A promethean legacy: late quaternary vegetation history of Southern Georgia, Caucasus
AuthorConnor, Simon Edward
AffiliationFaculty of Arts, Social and Environmental Enquiry
Document TypePhD thesis
CitationsConnor, Simon Edward (2006) A promethean legacy: late quaternary vegetation history of Southern Georgia, Caucasus. PhD Thesis, Faculty of Arts, Social and Environmental Enquiry, University of Melbourne.
Access StatusOpen Access
© 2006 Simon Edward Connor.
This dissertation presents new data on the vegetation history of the Caucasus, a region of high biodiversity and ancient human occupation. The aim of the study is to determine the causes of vegetation changes in Southern Georgia over the past 14,000 years by comparing well-dated pollen and charcoal records to evidence of past climatic change and human activity in the region.
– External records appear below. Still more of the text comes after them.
(** * checkupy.onnx_models: the OnnxModel prediction adapter

    A shallow embedding of [src/checkupy/onnx_models.py].  The class
    [OnnxModel] wraps an onnxruntime [InferenceSession]; its [predict]
    method normalises an ndarray, a DataFrame or a dict into one float32
    matrix, runs the session and shapes the first output tensor back into the
    caller's representation.

    numpy, pandas and onnxruntime are libraries outside the repository: the
    few operations [predict] calls are modelled below, each next to the
    Python expression it stands for. *)

From Stdlib Require Import ZArith SpecFloat.
From stdpp Require Import base option list strings gmap fin_maps.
Pollen data from semi-arid and mountainous environments are often very difficult to interpret, a consideration which has hampered previous research in Southern Georgia. In this thesis I present a novel method to overcome this problem to allow the reconstruction of past trends in rainfall, temperature, forest cover and land-use. Reconstructed climatic parameters show that the study area’s climate was extremely arid and seasonally variable between 14,000 and 11,500 years ago. Precipitation increased slowly during the early Holocene, such that a rainfall pattern of more or less modern character was established in Georgia between 9000 and 8000 years ago. Conditions then became wetter and warmer during the mid Holocene, reverting to a cooler and drier climates during the late Holocene.